Die erste Abhandlung, die ausschließlich der Trüffel gewidmet ist, "Opusculum de tuberibus" aus dem Jahr 1564, wurde vom umbrischen Arzt Alfonso Ciccarelli verfasst.
Trüffel sind hypogäische Pilze, die ihren gesamten Lebenszyklus unterirdisch abwickeln. Botanisch gesehen gehören sie zur Gattung der Knollen, haben aber nichts mit Kartoffeln und dergleichen zu tun, sondern sind enge Verwandte von Steinpilzen und Prataioli, obwohl sie ein kugeliges Aussehen und einen ganz anderen inneren Aufbau haben.

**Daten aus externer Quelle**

(* ===== verification/LogConfigDemo.v ===== *)
(** * A concrete logging configuration

    The theorems on the logging configuration applied to concrete
    definitions, with the platform of [LoggerThm] and the text format of
    [YamlDemo]. *)
From S2P Require Import Prelude CppStd Lock LogLevel LogFormatter FormatterGrammar Logger LoggerInv LoggerThm.
From S2P Require Import Yaml YamlDemo LexicalCast Config ConfigInv ConfigThm ConfigLog.
From S2P Require Import LogConfig LogConfigCast LogYaml LogConfigThm LogIniter LogDocument.

#[local] Existing Instance demo_platform.

Definition def_file : LogAppenderDefine.t :=
  LogAppenderDefine.mk LogAppenderDefine.TypeFileLogAppender LogLevel.WARN "%m%n" "web.log".
Definition def_stdout : LogAppenderDefine.t :=
  LogAppenderDefine.mk LogAppenderDefine.TypeStdoutLogAppender LogLevel.UNKNOW "" "".
Definition def_no_file : LogAppenderDefine.t :=
  LogAppenderDefine.mk LogAppenderDefine.TypeFileLogAppender LogLevel.WARN "" "".
Definition def_db : LogDefine.t := LogDefine.mk "db" LogLevel.INFO "%m%n" [def_stdout].
Definition def_web : LogDefine.t := LogDefine.mk "web" LogLevel.DEBUG "" [def_file; def_stdout].
Definition def_bad : LogDefine.t := LogDefine.mk "web" LogLevel.DEBUG "" [def_no_file; def_stdout].

Lemma defs_ok : Forall define_ok [def_db; def_web].
Proof. repeat constructor; by vm_compute. Qed.

(** The appender of type file without a file name is lost. *)
Lemma logs_roundtrip_witness :
  castable logs_from_string logs_to_string eq [def_db; def_web] ∧
  castable logs_from_string logs_to_string (λ x y, y = norm_define <$> x) [def_bad] ∧
  norm_define def_bad = LogDefine.mk "web" LogLevel.DEBUG "" [def_stdout].
Proof.
  split; [|split; [|vm_compute; reflexivity]].
  - apply (logs_roundtrip [def_db; def_web]); [repeat constructor|exact defs_ok].
  - apply (logs_roundtrip [def_bad]); repeat constructor.
Defined.

(** The loggers at the start of the program: the root logger with its two
    appenders. *)
Definition def_root : LogDefine.t :=
  LogDefine.mk "root" LogLevel.DEBUG default_pattern
    [LogAppenderDefine.mk LogAppenderDefine.TypeStdoutLogAppender LogLevel.DEBUG root_pattern "";
     LogAppenderDefine.mk LogAppenderDefine.TypeFileLogAppender LogLevel.DEBUG root_file_pattern "root.log"].

Lemma toYamlString_reads_witness : ∃ text,
  LoggerManager_toYamlString demo_world = Ret text demo_world ∧
  wp (logs_from_string text) (λ r _, r = [def_root]) demo_world.
Proof.
  destruct (toYamlString_reads demo_world demo_mgr (proj1 demo_wf) eq_refl eq_refl) as (text & Hrun & Hread).
  exists text. split; [exact Hrun|].
  assert (describe demo_world demo_mgr = [def_root]) as <- by (vm_compute; reflexivity).
  apply Hread.
Defined.

Lemma demo_pattern_safe : safe_pattern "%m%n".
Proof. unfold safe_pattern, formatter_safe. vm_compute. repeat constructor. Qed.

Lemma defs_safe_all d : d ∈ [def_db; def_web] → define_safe d.
Proof.
  intros Hin. rewrite !elem_of_cons in Hin. destruct Hin as [->|[->|Hin]]; [..|by apply elem_of_nil in Hin].
  all: split; [intros Hne; first [apply demo_pattern_safe|done]|].
  all: repeat constructor; simpl; try done; intros _; apply demo_pattern_safe.
Qed.

(** From a definition of ["web"] to ["db"] and another ["web"]. *)
Lemma demo_listener :
  ∃ w', on_logs_changed [def_bad] [def_db; def_web] demo_world = Ret tt w' ∧ log_wf w' ∧
    configured demo_world w' def_db ∧ configured demo_world w' def_web.
Proof.
  pose proof (logs_listener_spec [def_bad] [def_db; def_web] demo_world demo_fits demo_wf) as Hw.
  destruct (proj1 (wp_returns _ _ _) (Hw ltac:(repeat constructor) ltac:(repeat constructor) (λ d Hd _, defs_safe_all d Hd)))
    as ([] & w' & Hrun & Hwf & Hconf & _).
  exists w'. split; [exact Hrun|]. split; [exact Hwf|].
  split; apply Hconf; [by left|vm_compute; reflexivity|by right; left|vm_compute; reflexivity].
Defined.

(** ** A program start and a document *)
#[local] Instance demo_yaml_std : YamlStd.
Proof.
  split.
  - intros str e. simpl. unfold demo_Load. repeat case_match; by intros [= <-].
  - intros n i e. simpl. repeat case_match; by intros [= <-].
  - intros n key e. simpl. repeat case_match; by intros [= <-].
  - intros n e. simpl. repeat case_match; by intros [= <-].
Qed.

#[local] Existing Instance logs_types.
#[local] Existing Instance logs_types_has.
#[local] Existing Instance logs_types_ok.

Definition only_cb : @ty World logs_types → Type := λ _, unit.
Definition run_only (t : ty) (c : only_cb t) (old new : val t) : M (Cfg only_cb) unit :=
  ext (on_logs_changed old new).

Lemma run_only_logs (old new : val TLogs) s :
  run_only TLogs tt old new s = ext (on_logs_changed (to_logs old) (to_logs new)) s.
Proof. reflexivity. Qed.

Definition scalar_entry (key value : string) : Node * Node := (NScalar key, NScalar value).
Definition demo_nodes : list Node :=
  [NMap [scalar_entry "name" "web"; scalar_entry "level" "debug";
     (NScalar "appenders", NSequence
       [NMap [scalar_entry "type" "FileLogAppender"; scalar_entry "file" "web.log";
              scalar_entry "level" "warn"; scalar_entry "formatter" "%m%n"];
        NMap [scalar_entry "type" "StdoutLogAppender"]])];
   NMap [scalar_entry "name" "db"; scalar_entry "level" "info"; scalar_entry "formatter" "%m%n";
     (NScalar "appenders", NSequence [NMap [scalar_entry "type" "stdoutlogappender"]])]].

Lemma demo_nodes_read : read_logs (Emit (NSequence demo_nodes)) = Some [def_db; def_web].
Proof. vm_compute. reflexivity. Qed.

#[local] Instance logs_types_print : CastsPrint.
Proof.
  split; [|intros t l; apply out_logs_to_string]. intros t str.
  destruct (out_logs_from_string str) as (r & _ & Hm). destruct (out_logs_from_string str) as (r' & Hr' & Hm').
  exists r'. split; [|done]. by destruct r'.
Qed.

(** The program also registers a variable ["backup.logs"], and the document
    has a value for it, before the loggers, and entries no variable is
    registered for. *)
Definition demo_document : Node :=
  NMap [(NScalar "system", NMap [scalar_entry "port" "9900"]);
        (NScalar "backup", NMap [(NScalar "logs", NSequence [])]);
        (NScalar "logs", NSequence demo_nodes);
        scalar_entry "version" "3"].

Definition demo_pre : list (string * Node) :=
  [("", demo_document); ("system", NMap [scalar_entry "port" "9900"]); ("system.port", NScalar "9900");
   ("backup", NMap [(NScalar "logs", NSequence [])]); ("backup.logs", NSequence [])].
Definition demo_post : list (string * Node) := [("version", NScalar "3")].

Lemma demo_members : members "" demo_document = demo_pre ++ ("logs", NSequence demo_nodes) :: demo_post.
Proof. vm_compute. reflexivity. Qed.

Lemma demo_others i : i ∈ demo_pre ++ demo_post → transform tolower i.1 ≠ "logs".
Proof.
  assert (Forall (λ x : string * Node, negb (String.eqb (transform tolower x.1) "logs")) (demo_pre ++ demo_post)) as Hall
    by (by repeat constructor).
  rewrite Forall_forall in Hall. intros Hi%Hall Heq. by rewrite Heq in Hi.
Qed.

Lemma demo_document_wf : wf_node demo_document = true.
Proof. vm_compute. reflexivity. Qed.

(** The start of the program. *)
Definition demo_start : M (Cfg only_cb) (nat * nat) :=
  g ← static_init tt; p ← Lookup_default TLogs "backup.logs" [] ""; mret (g, p).

Lemma demo_lookup g s : cfg_wf s → log_wf (c_ext s) → c_datas s = <["logs" := g]> ∅ →
  wp (Lookup_default TLogs "backup.logs" [] "") (λ p s', p = c_next s ∧ log_wf (c_ext s') ∧
    ext_step (register "backup.logs" (ConfigVar_new (Cb := only_cb) (t := TLogs) "backup.logs" [] "") s) s') s.
Proof.
  intros [Hh Hl] Hwf Hd.
  assert (cfg_wf (LogServiceOk0 := stays_service (c_ext s)) s) as Hcw.
  { split; [|done]. destruct Hh. split; try done. by apply stays_refl. }
  eapply wp_mono; [|eapply wpx_no_throw; [by apply (wpx_Lookup_default (LogServiceOk0 := stays_service (c_ext s)) (Hty := stays_types (c_ext s)))|]].
  2: { intros e y (_ & _ & Hno & _). by apply Hno. }
  intros p s'. cbv beta. unfold registered at 1. rewrite Hd. simpl. intros (_ & Hp & Hs' & Hst).
  pose proof (stays_wf _ _ Hst) as Hwf'. split_and!; [done..|]. split; [done|].
  apply log_wf_world_ok; [apply demo_fits|done].
Qed.

Lemma demo_start_ready : wp demo_start (λ gp s,
  cfg_wf s ∧ log_wf (c_ext s) ∧ c_datas s !! "logs" = Some gp.1 ∧
  (∃ var, logs_var (Cb := only_cb) tt s gp.1 var []) ∧
  entries_tame run_only s (demo_pre ++ demo_post)) (cfg_init demo_world).
Proof.
  unfold demo_start. apply wp_bind.
  eapply wp_mono; [|exact (static_init_spec (Cb := only_cb) tt demo_world (log_wf_world_ok demo_world demo_fits demo_wf))].
  intros g s (Hcw & Hwf & Hd & var & Hv). apply wp_bind.
  eapply wp_mono; [|by apply (demo_lookup g)]. intros p s' (-> & Hwf' & Hs'). apply wp_ret. simpl.
  pose proof (ch_next s (proj1 Hcw) g _ (lv_at _ _ _ _ _ Hv)) as Hlt.
  split_and!.
  - eapply cfg_wf_ext; [exact Hs'|]. split; [|apply Hcw]. apply cfg_heap_register; [done..|apply Hcw].
  - done.
  - destruct Hs' as [-> _]. simpl. by rewrite Hd.
  - exists var. destruct Hv. split; [|done..]. destruct Hs' as [-> _]. simpl. rewrite lookup_insert_ne by lia. done.
  - intros q (i & Hi & Hq). destruct Hs' as [Hs' _]. rewrite Hs' in Hq |- *. simpl in Hq |- *. rewrite Hd in Hq.
    assert (q = c_next s) as ->.
    { clear -Hi Hq. revert Hq. generalize (c_next s) as n. intros n Hq. clear s.
      unfold demo_pre, demo_post in Hi. rewrite !elem_of_cons in Hi.
      destruct_or! Hi; subst; try (by apply elem_of_nil in Hi); vm_compute in Hq; congruence. }
    exists TLogs. eexists. split; [apply lookup_insert_eq|]. by intros k c ?%elem_of_nil.
Qed.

Von Apicius bis Juvenal, von Della Porta bis Cavalcanti - die Geschichte der Gastronomie ist voll von Zitaten und Rezepten, die auf dem Edelpilz basieren. Die erste schriftliche Erwähnung von Trüffelzubereitungen stammt von Apicius, der empfahl, die Trüffel in Gläsern verschlossen an einem kühlen Ort aufzubewahren, in dünne Scheiben zu schneiden und abwechselnd mit trockenem Sägemehl zu schichten. Apicius schlug vor, sie in einem Topf mit einer Sauce aus Wein, Öl und Honig zu kochen oder sie zu kochen und mit einer Sauce aus Pfeffer, Koriander, Weinraute, Honig und Öl zu servieren.

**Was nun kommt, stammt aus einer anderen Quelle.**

(* ===== verification/Fiber.v ===== *)
(** * Fibers (sylar/fiber.h, sylar/fiber.cc)

    The fibers of one thread.  Code that runs on a fiber or on the thread
    itself is a value of type [code]: the calls into the class [Fiber] it
    makes, in order, and how it ends.  A saved [ucontext_t] is the control
    state it resumes; a control state is a stack (the thread's, or that of
    the [MainFunc] of a fiber) and the code left to run on it.  A context
    that has been entered or resumed is [Stale] until it is saved or made
    again: its stack has been used, and resuming it again is undefined.  [f_refs] counts the [std::shared_ptr]s to the
    fiber, the local variables [cur] of [MainFunc] and of the yield
    functions included.  The class [FiberBuild] is the build option
    [SYLAR_FIBER_RETURN_USE_UCLINK], which decides how [MainFunc] ends.
    [getcontext], [swapcontext] and [malloc] do not fail. *)
From S2P Require Import Prelude.

(** Whether [SYLAR_FIBER_RETURN_USE_UCLINK] is defined. *)
Class FiberBuild := { uclink : bool }.

Inductive State := INIT | HOLD | EXEC | TERM | READY | EXCEP.

#[export] Instance State_eq_dec : EqDecision State.
Proof. solve_decision. Defined.

Inductive code : Type :=
| Return
| Throws (e : exn)
(** [std::make_shared<Fiber>(cb, stacksize)] *)
| New (cb : code) (stacksize : Z) (k : nat → code)
(** [f->swapIn()] *)
| SwapIn (f : nat) (k : code)
| YieldToReady (k : code)
| YieldToHold (k : code)
(** [f->reset(cb)] *)
| Reset (f : nat) (cb : code) (k : code)
(** [Fiber::GetThis()], kept in a shared pointer *)
| GetThis (k : nat → code)
(** the end of the life of a shared pointer to [f] *)
| Drop (f : nat) (k : code)
| GetFiberId (k : Z → code)
| TotalFibers (k : Z → code)
(** the assertion after the last [swapOut] of [MainFunc], in the build
    without [uc_link] *)
| Never.

(** ** State *)
(** [ctl_frame] is the fiber whose [MainFunc] the code runs in, none for
    the thread's own stack; [ctl_cur] is the local [cur] of a yield
    function that has not returned yet. *)
Record control := mkControl { ctl_frame : option nat; ctl_cur : option nat; ctl_code : code }.

Inductive context := Start | Cont (c : control) | Stale.

Record Fiber := mkFiber {
  m_id : Z;
  m_stacksize : Z;
  m_state : State;
  m_ctx : context;
  m_link : option nat;
  m_stack : bool;
  m_cb : option code;
  f_refs : nat;
}.

Record FiberState := mkFiberState {
  fs_fibers : gmap nat Fiber;
  fs_next : nat;
  s_fiber_id : Z;
  s_fiber_count : Z;
  t_fiber : option nat;
  t_threadFiber : option nat;
  fs_control : control;
  fs_log : list string;
}.

Definition set_fibers f s := mkFiberState (f (fs_fibers s)) (fs_next s) (s_fiber_id s) (s_fiber_count s)
  (t_fiber s) (t_threadFiber s) (fs_control s) (fs_log s).
Definition set_control c s := mkFiberState (fs_fibers s) (fs_next s) (s_fiber_id s) (s_fiber_count s)
  (t_fiber s) (t_threadFiber s) c (fs_log s).
Definition set_count f s := mkFiberState (fs_fibers s) (fs_next s) (s_fiber_id s) (wrapU 64 (f (s_fiber_count s)))
  (t_fiber s) (t_threadFiber s) (fs_control s) (fs_log s).
Definition set_thread_fiber p s := mkFiberState (fs_fibers s) (fs_next s) (s_fiber_id s) (s_fiber_count s)
  (t_fiber s) p (fs_control s) (fs_log s).

Definition set_state (x : State) (f : Fiber) : Fiber :=
  mkFiber (m_id f) (m_stacksize f) x (m_ctx f) (m_link f) (m_stack f) (m_cb f) (f_refs f).
Definition set_ctx (x : context) (f : Fiber) : Fiber :=
  mkFiber (m_id f) (m_stacksize f) (m_state f) x (m_link f) (m_stack f) (m_cb f) (f_refs f).
Definition set_link (x : option nat) (f : Fiber) : Fiber :=
  mkFiber (m_id f) (m_stacksize f) (m_state f) (m_ctx f) x (m_stack f) (m_cb f) (f_refs f).
Definition set_cb (x : option code) (f : Fiber) : Fiber :=
  mkFiber (m_id f) (m_stacksize f) (m_state f) (m_ctx f) (m_link f) (m_stack f) x (f_refs f).
Definition set_refs (x : nat) (f : Fiber) : Fiber :=
  mkFiber (m_id f) (m_stacksize f) (m_state f) (m_ctx f) (m_link f) (m_stack f) (m_cb f) x.

Definition load_fiber (p : nat) : M FiberState Fiber :=
  deref "dangling Fiber" (λ s, fs_fibers s !! p).
Definition update_fiber (p : nat) (g : Fiber → Fiber) : M FiberState unit :=
  f ← load_fiber p; modify (set_fibers (<[p := g f]>)).
Definition new_fiber (f : Fiber) : M FiberState nat := λ s,
  Ret (fs_next s) (mkFiberState (<[fs_next s := f]> (fs_fibers s)) (S (fs_next s)) (s_fiber_id s)
    (s_fiber_count s) (t_fiber s) (t_threadFiber s) (fs_control s) (fs_log s)).

Definition log (msg : string) : M FiberState unit := modify (λ s,
  mkFiberState (fs_fibers s) (fs_next s) (s_fiber_id s) (s_fiber_count s) (t_fiber s) (t_threadFiber s)
    (fs_control s) (fs_log s ++ [msg])).

(** [SYLAR_ASSERT]: a failed assertion is logged and ends the program; with
    [NDEBUG] it is logged and the program goes on, which the model does not
    follow (the safety theorems show that no assertion fails). *)
Definition check (what : string) (b : bool) : M FiberState unit :=
  if b then mret tt else stop (AssertFailed what).

(** ** The class *)
Definition SetThis (p : option nat) : M FiberState unit := modify (λ s,
  mkFiberState (fs_fibers s) (fs_next s) (s_fiber_id s) (s_fiber_count s) p (t_threadFiber s)
    (fs_control s) (fs_log s)).

(** [Fiber::Fiber()], the main fiber of the thread; the context saved by
    [getcontext] is overwritten before it is used. *)
Definition Fiber_new_main : M FiberState nat :=
  p ← new_fiber (mkFiber 0 0 EXEC Stale None false None 1);
  SetThis (Some p);;
  modify (set_count (λ n, n + 1)%Z);;
  log ("Fiber::Fiber main_fiber id=" +:+ pretty 0%Z);;
  mret p.

(** [shared_from_this()] *)
Definition share (p : nat) : M FiberState unit := update_fiber p (λ f, set_refs (S (f_refs f)) f).

(** [Fiber::GetThis()]; the result holds a reference, and so does
    [t_threadFiber] after the main fiber's creation. *)
Definition Fiber_GetThis : M FiberState nat :=
  s ← get;
  match t_fiber s with
  | Some p => share p;; mret p
  | None =>
      p ← Fiber_new_main;
      s ← get;
      check "t_fiber == main_fiber.get()" (bool_decide (t_fiber s = Some p));;
      modify (set_thread_fiber (Some p));;
      share p;;
      mret p
  end.

(** [Fiber::~Fiber()] *)
Definition Fiber_delete (p : nat) : M FiberState unit :=
  modify (set_count (λ n, n - 1)%Z);;
  f ← load_fiber p;
  (if m_stack f then
     check "m_state == TERM || m_state == INIT || m_state == EXCEP"
       (bool_decide (m_state f = TERM ∨ m_state f = INIT ∨ m_state f = EXCEP))
   else
     check "!m_cb" (match m_cb f with None => true | Some _ => false end);;
     check "m_state == EXEC" (bool_decide (m_state f = EXEC));;
     s ← get;
     if decide (t_fiber s = Some p) then SetThis None else mret tt);;
  log ("Fiber::~Fiber id=" +:+ pretty (m_id f));;
  modify (set_fibers (delete p)).

(** The end of the life of a shared pointer. *)
Definition release (p : nat) : M FiberState unit :=
  f ← load_fiber p;
  match f_refs f with
  | 0 => stop (Undefined "reference count")
  | 1 => Fiber_delete p
  | S n => update_fiber p (set_refs n)
  end.

Section machine.
Context `{B : FiberBuild}.
(** The value of the configuration variable ["fiber.stack_size"]. *)
Context (stack_default : Z).

(** [Fiber::Fiber(cb, stactsize)]; both sizes are converted to
    [uint32_t]. *)
Definition Fiber_new (cb : code) (stactsize : Z) : M FiberState nat :=
  modify (λ s, mkFiberState (fs_fibers s) (fs_next s) (wrapU 64 (s_fiber_id s + 1)) (s_fiber_count s)
    (t_fiber s) (t_threadFiber s) (fs_control s) (fs_log s));;
  id ← gets s_fiber_id;
  tf ← gets t_threadFiber;
  (match tf with
   | None => p ← Fiber_GetThis; release p
   | Some _ => mret tt
   end);;
  s ← get;
  check "t_threadFiber" (bool_decide (t_threadFiber s ≠ None));;
  check "t_fiber == t_threadFiber.get()" (bool_decide (t_fiber s = t_threadFiber s));;
  modify (set_count (λ n, n + 1)%Z);;
  p ← new_fiber (mkFiber id (wrapU 32 (if (stactsize =? 0)%Z then stack_default else stactsize))
        INIT Start (if uclink then t_threadFiber s else None) true (Some cb) 1);
  log ("Fiber::Fiber id=" +:+ pretty id);;
  mret p.

(** [Fiber::reset] *)
Definition Fiber_reset (p : nat) (cb : code) : M FiberState unit :=
  f ← load_fiber p;
  check "m_stack" (m_stack f);;
  check "m_state == TERM || m_state == INIT || m_state == EXCEP"
    (bool_decide (m_state f = TERM ∨ m_state f = INIT ∨ m_state f = EXCEP));;
  link ← (if uclink then
      tf ← gets t_threadFiber;
      tf ← of_option "null t_threadFiber" tf;
      mret (Some tf)
    else mret None);
  update_fiber p (λ f, set_state INIT (set_ctx Start (set_link link (set_cb (Some cb) f)))).

(** [Fiber::MainFunc] up to the call of [m_cb]; calling an empty
    [std::function] throws [std::bad_function_call]. *)
Definition MainFunc_enter : M FiberState unit :=
  cur ← Fiber_GetThis;
  f ← load_fiber cur;
  modify (set_control (mkControl (Some cur) None
    (match m_cb f with Some c => c | None => Throws (StdException "bad_function_call") end))).

(** [setcontext(&p->m_ctx)] *)
Definition switch_to (p : nat) : M FiberState unit :=
  f ← load_fiber p;
  match m_ctx f with
  | Start => update_fiber p (set_ctx Stale);; MainFunc_enter
  | Cont c => update_fiber p (set_ctx Stale);; modify (set_control c)
  | Stale => stop (Undefined "context resumed twice")
  end.

(** [swapcontext(&from->m_ctx, &to->m_ctx)], where the caller goes on
    with [k] when it is resumed. *)
Definition swapcontext (from to : nat) (cur : option nat) (k : code) : M FiberState unit :=
  c ← gets fs_control;
  update_fiber from (set_ctx (Cont (mkControl (ctl_frame c) cur k)));;
  switch_to to.

(** [Fiber::swapOut] *)
Definition swapOut (p : nat) (cur : option nat) (k : code) : M FiberState unit :=
  tf ← gets t_threadFiber;
  SetThis tf;;
  tf ← of_option "null t_threadFiber" tf;
  swapcontext p tf cur k.

(** The rest of [MainFunc] after [m_cb] has returned or thrown.  With
    [uc_link], [cur] dies at the end of the function and the return resumes
    the linked context; without it, [cur] is given up and the fiber swaps
    out a last time, through a raw pointer. *)
Definition MainFunc_leave (cur : nat) (ex : option exn) : M FiberState unit :=
  (match ex with
   | None => update_fiber cur (λ f, set_state TERM (set_cb None f))
   | Some (StdException what) => update_fiber cur (set_state EXCEP);; log ("Fiber Except: " +:+ what)
   | Some OtherException => update_fiber cur (set_state EXCEP);; log "Fiber Except"
   end);;
  if uclink then
    tf ← gets t_threadFiber;
    SetThis tf;;
    f ← load_fiber cur;
    release cur;;
    if decide (f_refs f = 1) then stop (Undefined "return on a freed stack")
    else
      link ← of_option "thread exit" (m_link f);
      switch_to link
  else
    release cur;;
    swapOut cur None Never.

(** [Fiber::swapIn] *)
Definition swapIn (p : nat) (k : code) : M FiberState unit :=
  SetThis (Some p);;
  f ← load_fiber p;
  check "m_state != EXEC" (bool_decide (m_state f ≠ EXEC));;
  update_fiber p (set_state EXEC);;
  tf ← gets t_threadFiber;
  tf ← of_option "null t_threadFiber" tf;
  swapcontext tf p None k.

(** [Fiber::YieldToReady] and [Fiber::YieldToHold]: the local [cur] dies
    when the fiber is resumed. *)
Definition yield_as (st : State) (k : code) : M FiberState unit :=
  cur ← Fiber_GetThis;
  update_fiber cur (set_state st);;
  swapOut cur (Some cur) k.

Definition Fiber_GetFiberId : M FiberState Z :=
  s ← get;
  match t_fiber s with
  | Some p => f ← load_fiber p; mret (m_id f)
  | None => mret 0%Z
  end.

Definition Fiber_TotalFibers : M FiberState Z := gets s_fiber_count.

(** ** Running: one call at a time

    [false] is returned when the thread's own code has ended. *)
Definition continue_with (k : code) : M FiberState bool :=
  modify (λ s, set_control (mkControl (ctl_frame (fs_control s)) None k) s);; mret true.

Definition step : M FiberState bool :=
  c ← gets fs_control;
  match ctl_cur c with
  | Some p => release p;; continue_with (ctl_code c)
  | None =>
  match ctl_code c, ctl_frame c with
  | Return, None => mret false
  | Return, Some cur => MainFunc_leave cur None;; mret true
  | Throws _, None => stop (Undefined "std::terminate")
  | Throws e, Some cur => MainFunc_leave cur (Some e);; mret true
  | New cb stacksize k, _ => p ← Fiber_new cb stacksize; continue_with (k p)
  | SwapIn f k, _ => swapIn f k;; mret true
  | YieldToReady k, _ => yield_as READY k;; mret true
  | YieldToHold k, _ => yield_as HOLD k;; mret true
  | Reset f cb k, _ => Fiber_reset f cb;; continue_with k
  | GetThis k, _ => p ← Fiber_GetThis; continue_with (k p)
  | Drop f k, _ => release f;; continue_with k
  | GetFiberId k, _ => id ← Fiber_GetFiberId; continue_with (k id)
  | TotalFibers k, _ => n ← Fiber_TotalFibers; continue_with (k n)
  | Never, _ => check "never reach after swapout" false;; mret true
  end
  end.

Fixpoint run (n : nat) : M FiberState bool :=
  match n with
  | 0 => mret true
  | S n => more ← step; if (more : bool) then run n else mret false
  end.

(** A thread that starts with its code and no fiber. *)
Definition thread_start (c : code) : FiberState :=
  mkFiberState ∅ 0 0 0 None None (mkControl None None c) [].
End machine.

(** A fiber that yields three times in different ways. *)
Definition demo_main : code :=
  New (YieldToHold (YieldToReady Return)) 0 (λ f,
    SwapIn f (SwapIn f (SwapIn f (TotalFibers (λ _, Drop f (Return)))))).

Example demo_run : ∀ build,
  match run (B := build) 1024 100 (thread_start demo_main) with
  | Ret b s => (b, m_state <$> fs_fibers s !! 1, fs_log s, s_fiber_count s)
  | _ => (true, None, [], 0%Z)
  end = (false, None, ["Fiber::Fiber main_fiber id=0"; "Fiber::Fiber id=1"; "Fiber::~Fiber id=1"], 1%Z).
Proof. intros [[]]; vm_compute; reflexivity. Qed.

In der Wahrnehmung trüffelfreudiger Feinschmecker sind das Piemont mit seiner Trüffelhauptstadt Alba, die Marken mit Acqualagna, die Toskana mit San Miniato und Umbrien mit Norcia die Gebiete der Wahl.
Wenn dies zutrifft, und das tut es sicherlich, dann stimmt es auch, dass es in Kampanien zwei Zentren der Wahl gibt, in denen hervorragende Trüffel in Hülle und Fülle zu finden sind: Bagnoli Irpino und Ceppaloni.
Bis zum letzten Sommer war Bagnoli Irpino die einzige Trüffelstadt in Kampanien. Seit Oktober letzten Jahres ist auch Ceppaloni (Bn) in der Region Sannio Mitglied der Nationalen Vereinigung der Trüffelstädte. Ceppaloni, mit etwas mehr als 3.000 Einwohnern, liegt auf einem Hügel im fruchtbaren Sabato-Tal, umgeben von Eichen- und Pinienwäldern. Dichte auf skandinavischem Niveau. Mit seiner Burg, die Päpste, Könige und Kaiser beherbergte, war Ceppaloni ein Grenzgebiet, zunächst zwischen Papsttum und Kaiserreich, dann zwischen Anjou und Aragoniern. Hier findet man vor allem im Herbst die weiße Trüffel in Hülle und Fülle.
Die weiße Trüffel von Ceppaloni tritt aus der Anonymität heraus, wird nicht mehr als Ware betrachtet, die auf fernen Wegen (und vielleicht bei Übernachtungsreisen auf edleren Wegen) wächst, sondern ist auf dem besten Weg, das prägende Element dieses Teils von Sannio zu werden.